[Input]:
--- START ---

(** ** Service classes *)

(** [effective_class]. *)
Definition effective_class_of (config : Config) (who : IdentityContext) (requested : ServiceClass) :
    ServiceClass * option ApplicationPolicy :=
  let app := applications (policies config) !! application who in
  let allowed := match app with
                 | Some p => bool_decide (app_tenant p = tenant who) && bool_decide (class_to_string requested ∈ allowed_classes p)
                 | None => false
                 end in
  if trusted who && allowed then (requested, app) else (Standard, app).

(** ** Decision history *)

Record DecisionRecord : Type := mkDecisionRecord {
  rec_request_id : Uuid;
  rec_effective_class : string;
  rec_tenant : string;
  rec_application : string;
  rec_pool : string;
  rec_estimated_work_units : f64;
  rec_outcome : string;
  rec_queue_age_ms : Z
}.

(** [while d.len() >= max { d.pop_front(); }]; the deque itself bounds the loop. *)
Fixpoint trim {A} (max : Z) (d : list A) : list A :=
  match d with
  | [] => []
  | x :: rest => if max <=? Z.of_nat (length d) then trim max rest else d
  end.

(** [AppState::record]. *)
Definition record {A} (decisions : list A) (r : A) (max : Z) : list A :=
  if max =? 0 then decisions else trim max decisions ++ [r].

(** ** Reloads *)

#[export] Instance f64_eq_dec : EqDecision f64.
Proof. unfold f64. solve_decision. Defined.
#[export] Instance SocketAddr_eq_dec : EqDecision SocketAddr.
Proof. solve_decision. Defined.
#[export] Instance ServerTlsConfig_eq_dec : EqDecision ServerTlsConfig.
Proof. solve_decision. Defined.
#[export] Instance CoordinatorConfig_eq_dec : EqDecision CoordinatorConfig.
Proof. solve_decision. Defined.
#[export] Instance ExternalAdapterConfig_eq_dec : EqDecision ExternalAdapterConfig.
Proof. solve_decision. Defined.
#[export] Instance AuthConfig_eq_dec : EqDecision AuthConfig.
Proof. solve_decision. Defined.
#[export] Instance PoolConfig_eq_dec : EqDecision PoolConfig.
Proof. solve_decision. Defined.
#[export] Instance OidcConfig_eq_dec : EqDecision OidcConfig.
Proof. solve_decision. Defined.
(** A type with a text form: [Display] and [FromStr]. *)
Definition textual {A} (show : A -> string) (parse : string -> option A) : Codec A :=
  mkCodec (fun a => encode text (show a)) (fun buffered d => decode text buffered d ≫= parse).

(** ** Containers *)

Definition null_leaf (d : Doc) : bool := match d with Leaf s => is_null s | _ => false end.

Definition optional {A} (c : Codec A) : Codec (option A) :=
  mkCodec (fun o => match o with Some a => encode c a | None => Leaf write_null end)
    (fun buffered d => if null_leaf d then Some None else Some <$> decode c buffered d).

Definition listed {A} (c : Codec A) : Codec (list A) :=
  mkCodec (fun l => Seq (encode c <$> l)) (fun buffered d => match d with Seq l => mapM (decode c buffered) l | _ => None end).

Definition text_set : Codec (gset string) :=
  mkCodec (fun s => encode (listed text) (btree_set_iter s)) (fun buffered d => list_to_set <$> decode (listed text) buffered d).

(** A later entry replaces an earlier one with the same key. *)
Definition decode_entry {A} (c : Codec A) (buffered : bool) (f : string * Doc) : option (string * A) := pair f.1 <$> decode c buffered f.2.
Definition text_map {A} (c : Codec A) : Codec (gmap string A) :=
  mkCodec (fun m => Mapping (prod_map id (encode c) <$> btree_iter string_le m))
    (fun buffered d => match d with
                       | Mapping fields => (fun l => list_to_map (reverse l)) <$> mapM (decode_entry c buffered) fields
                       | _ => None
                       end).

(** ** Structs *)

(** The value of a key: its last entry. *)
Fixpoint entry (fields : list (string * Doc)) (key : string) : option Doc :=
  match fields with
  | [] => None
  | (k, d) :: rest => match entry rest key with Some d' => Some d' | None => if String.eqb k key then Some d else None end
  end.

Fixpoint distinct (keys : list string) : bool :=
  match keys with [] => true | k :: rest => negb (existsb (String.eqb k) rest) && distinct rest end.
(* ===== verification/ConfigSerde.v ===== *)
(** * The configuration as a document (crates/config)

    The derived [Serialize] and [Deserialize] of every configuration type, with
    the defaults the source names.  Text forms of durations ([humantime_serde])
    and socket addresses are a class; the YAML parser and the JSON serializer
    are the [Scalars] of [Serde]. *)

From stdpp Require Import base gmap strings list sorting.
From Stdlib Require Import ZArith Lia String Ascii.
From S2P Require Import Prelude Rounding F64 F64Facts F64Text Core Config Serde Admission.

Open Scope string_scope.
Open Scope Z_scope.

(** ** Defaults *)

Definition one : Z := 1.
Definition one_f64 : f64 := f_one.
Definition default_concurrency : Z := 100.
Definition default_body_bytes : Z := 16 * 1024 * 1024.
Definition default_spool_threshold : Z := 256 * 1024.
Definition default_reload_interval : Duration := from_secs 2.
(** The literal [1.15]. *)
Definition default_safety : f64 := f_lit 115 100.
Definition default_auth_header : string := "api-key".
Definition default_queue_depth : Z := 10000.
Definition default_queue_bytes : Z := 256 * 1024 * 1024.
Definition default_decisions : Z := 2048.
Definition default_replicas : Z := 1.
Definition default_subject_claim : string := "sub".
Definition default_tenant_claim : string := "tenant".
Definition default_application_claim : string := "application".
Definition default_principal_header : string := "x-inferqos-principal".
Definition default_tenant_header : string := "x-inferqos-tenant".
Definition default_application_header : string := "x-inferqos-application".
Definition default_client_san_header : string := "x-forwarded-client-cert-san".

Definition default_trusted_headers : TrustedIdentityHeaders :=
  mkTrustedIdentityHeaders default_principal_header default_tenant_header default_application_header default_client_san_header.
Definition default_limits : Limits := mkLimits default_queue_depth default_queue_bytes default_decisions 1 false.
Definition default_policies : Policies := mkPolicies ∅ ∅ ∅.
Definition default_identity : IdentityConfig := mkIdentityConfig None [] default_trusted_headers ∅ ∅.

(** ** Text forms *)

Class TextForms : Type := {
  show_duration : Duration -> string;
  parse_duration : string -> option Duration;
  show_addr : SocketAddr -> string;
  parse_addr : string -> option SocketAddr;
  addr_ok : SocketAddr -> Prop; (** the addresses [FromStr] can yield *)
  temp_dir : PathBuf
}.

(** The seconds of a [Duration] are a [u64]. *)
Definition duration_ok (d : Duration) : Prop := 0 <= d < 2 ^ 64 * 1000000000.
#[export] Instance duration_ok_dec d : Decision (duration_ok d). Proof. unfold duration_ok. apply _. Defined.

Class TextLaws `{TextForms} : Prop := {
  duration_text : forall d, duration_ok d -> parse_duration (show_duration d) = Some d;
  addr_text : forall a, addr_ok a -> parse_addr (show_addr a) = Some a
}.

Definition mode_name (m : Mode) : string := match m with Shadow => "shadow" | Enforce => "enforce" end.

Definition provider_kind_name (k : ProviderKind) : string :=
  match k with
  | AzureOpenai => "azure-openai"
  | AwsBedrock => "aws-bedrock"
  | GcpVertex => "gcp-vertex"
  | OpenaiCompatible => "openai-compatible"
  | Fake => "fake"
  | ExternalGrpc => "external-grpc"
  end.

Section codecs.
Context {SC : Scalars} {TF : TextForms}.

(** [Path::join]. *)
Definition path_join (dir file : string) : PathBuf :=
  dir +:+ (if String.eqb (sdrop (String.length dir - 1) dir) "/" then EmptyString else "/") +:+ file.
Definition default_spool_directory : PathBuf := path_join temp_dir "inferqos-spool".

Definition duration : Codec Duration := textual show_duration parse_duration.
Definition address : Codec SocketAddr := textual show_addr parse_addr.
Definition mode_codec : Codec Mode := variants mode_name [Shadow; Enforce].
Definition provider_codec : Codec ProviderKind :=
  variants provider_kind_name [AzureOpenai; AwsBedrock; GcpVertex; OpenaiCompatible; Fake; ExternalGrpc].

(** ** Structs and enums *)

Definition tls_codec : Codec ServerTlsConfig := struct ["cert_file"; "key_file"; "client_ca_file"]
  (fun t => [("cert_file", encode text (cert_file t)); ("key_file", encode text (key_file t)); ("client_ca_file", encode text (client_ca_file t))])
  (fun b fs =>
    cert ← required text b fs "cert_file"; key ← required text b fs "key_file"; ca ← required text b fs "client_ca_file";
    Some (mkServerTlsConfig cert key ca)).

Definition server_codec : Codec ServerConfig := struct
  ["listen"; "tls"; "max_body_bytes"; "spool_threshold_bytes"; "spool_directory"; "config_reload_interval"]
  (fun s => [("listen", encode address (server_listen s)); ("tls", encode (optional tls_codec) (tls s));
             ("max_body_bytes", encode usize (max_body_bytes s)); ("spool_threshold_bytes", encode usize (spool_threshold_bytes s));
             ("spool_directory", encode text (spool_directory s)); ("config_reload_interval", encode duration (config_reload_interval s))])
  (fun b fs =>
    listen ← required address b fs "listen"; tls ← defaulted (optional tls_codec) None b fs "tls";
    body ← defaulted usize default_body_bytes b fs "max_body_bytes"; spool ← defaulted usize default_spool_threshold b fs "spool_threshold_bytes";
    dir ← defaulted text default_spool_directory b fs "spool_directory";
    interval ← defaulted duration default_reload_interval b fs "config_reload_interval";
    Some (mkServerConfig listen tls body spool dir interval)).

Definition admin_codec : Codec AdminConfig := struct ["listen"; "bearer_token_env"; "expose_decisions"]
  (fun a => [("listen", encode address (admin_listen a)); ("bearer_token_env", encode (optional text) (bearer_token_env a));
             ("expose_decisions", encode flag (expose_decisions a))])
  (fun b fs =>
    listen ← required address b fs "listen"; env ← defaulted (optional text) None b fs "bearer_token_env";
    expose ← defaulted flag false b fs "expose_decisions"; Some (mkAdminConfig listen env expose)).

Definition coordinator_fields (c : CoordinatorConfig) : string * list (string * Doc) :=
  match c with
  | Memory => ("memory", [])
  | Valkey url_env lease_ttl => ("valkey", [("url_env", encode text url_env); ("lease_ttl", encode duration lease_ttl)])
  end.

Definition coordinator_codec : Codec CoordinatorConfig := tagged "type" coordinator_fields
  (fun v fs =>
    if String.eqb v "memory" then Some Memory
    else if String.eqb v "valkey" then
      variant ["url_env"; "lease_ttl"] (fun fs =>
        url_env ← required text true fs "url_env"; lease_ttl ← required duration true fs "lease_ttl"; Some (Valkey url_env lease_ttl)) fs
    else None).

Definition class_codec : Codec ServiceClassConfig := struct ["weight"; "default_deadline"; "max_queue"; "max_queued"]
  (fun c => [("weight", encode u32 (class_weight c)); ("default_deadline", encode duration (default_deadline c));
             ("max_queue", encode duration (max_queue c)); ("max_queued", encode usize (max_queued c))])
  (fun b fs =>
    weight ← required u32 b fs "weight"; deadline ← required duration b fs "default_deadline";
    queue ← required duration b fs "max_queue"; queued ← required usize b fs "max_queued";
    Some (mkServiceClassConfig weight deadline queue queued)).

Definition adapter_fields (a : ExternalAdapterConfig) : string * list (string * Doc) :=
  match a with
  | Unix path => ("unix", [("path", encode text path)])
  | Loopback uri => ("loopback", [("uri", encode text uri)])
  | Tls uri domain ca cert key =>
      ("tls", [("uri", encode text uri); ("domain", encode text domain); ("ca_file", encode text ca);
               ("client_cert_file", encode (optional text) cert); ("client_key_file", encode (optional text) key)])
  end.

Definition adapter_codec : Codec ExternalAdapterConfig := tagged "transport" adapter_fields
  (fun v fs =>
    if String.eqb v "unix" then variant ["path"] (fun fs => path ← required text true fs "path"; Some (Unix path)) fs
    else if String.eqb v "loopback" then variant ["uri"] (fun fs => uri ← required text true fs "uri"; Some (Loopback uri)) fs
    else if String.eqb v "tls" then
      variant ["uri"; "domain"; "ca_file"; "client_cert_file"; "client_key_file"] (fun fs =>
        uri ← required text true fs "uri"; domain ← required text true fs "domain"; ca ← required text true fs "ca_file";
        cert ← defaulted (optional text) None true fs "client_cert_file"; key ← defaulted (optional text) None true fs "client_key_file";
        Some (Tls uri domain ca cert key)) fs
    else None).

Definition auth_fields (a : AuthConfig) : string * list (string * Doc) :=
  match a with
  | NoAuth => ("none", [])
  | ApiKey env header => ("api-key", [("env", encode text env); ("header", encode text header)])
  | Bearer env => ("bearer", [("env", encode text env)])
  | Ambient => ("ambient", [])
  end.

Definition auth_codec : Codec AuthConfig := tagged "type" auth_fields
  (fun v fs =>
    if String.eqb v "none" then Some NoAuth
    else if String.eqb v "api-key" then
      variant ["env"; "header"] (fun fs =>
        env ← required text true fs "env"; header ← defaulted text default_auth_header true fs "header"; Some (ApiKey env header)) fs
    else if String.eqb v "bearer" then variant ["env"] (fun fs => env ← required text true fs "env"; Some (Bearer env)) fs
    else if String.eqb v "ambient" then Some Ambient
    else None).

--- END ---

[Problem to work on]:
Would you output, from the records above, exactly the run of lines that starts at the line containing "Definition path_join (dir" and ends at the line containing "Some (mkServerConfig listen", and only that run?

[The completed task]:
Definition path_join (dir file : string) : PathBuf :=
  dir +:+ (if String.eqb (sdrop (String.length dir - 1) dir) "/" then EmptyString else "/") +:+ file.
Definition default_spool_directory : PathBuf := path_join temp_dir "inferqos-spool".

Definition duration : Codec Duration := textual show_duration parse_duration.
Definition address : Codec SocketAddr := textual show_addr parse_addr.
Definition mode_codec : Codec Mode := variants mode_name [Shadow; Enforce].
Definition provider_codec : Codec ProviderKind :=
  variants provider_kind_name [AzureOpenai; AwsBedrock; GcpVertex; OpenaiCompatible; Fake; ExternalGrpc].

(** ** Structs and enums *)

Definition tls_codec : Codec ServerTlsConfig := struct ["cert_file"; "key_file"; "client_ca_file"]
  (fun t => [("cert_file", encode text (cert_file t)); ("key_file", encode text (key_file t)); ("client_ca_file", encode text (client_ca_file t))])
  (fun b fs =>
    cert ← required text b fs "cert_file"; key ← required text b fs "key_file"; ca ← required text b fs "client_ca_file";
    Some (mkServerTlsConfig cert key ca)).

Definition server_codec : Codec ServerConfig := struct
  ["listen"; "tls"; "max_body_bytes"; "spool_threshold_bytes"; "spool_directory"; "config_reload_interval"]
  (fun s => [("listen", encode address (server_listen s)); ("tls", encode (optional tls_codec) (tls s));
             ("max_body_bytes", encode usize (max_body_bytes s)); ("spool_threshold_bytes", encode usize (spool_threshold_bytes s));
             ("spool_directory", encode text (spool_directory s)); ("config_reload_interval", encode duration (config_reload_interval s))])
  (fun b fs =>
    listen ← required address b fs "listen"; tls ← defaulted (optional tls_codec) None b fs "tls";
    body ← defaulted usize default_body_bytes b fs "max_body_bytes"; spool ← defaulted usize default_spool_threshold b fs "spool_threshold_bytes";
    dir ← defaulted text default_spool_directory b fs "spool_directory";
    interval ← defaulted duration default_reload_interval b fs "config_reload_interval";
    Some (mkServerConfig listen tls body spool dir interval)).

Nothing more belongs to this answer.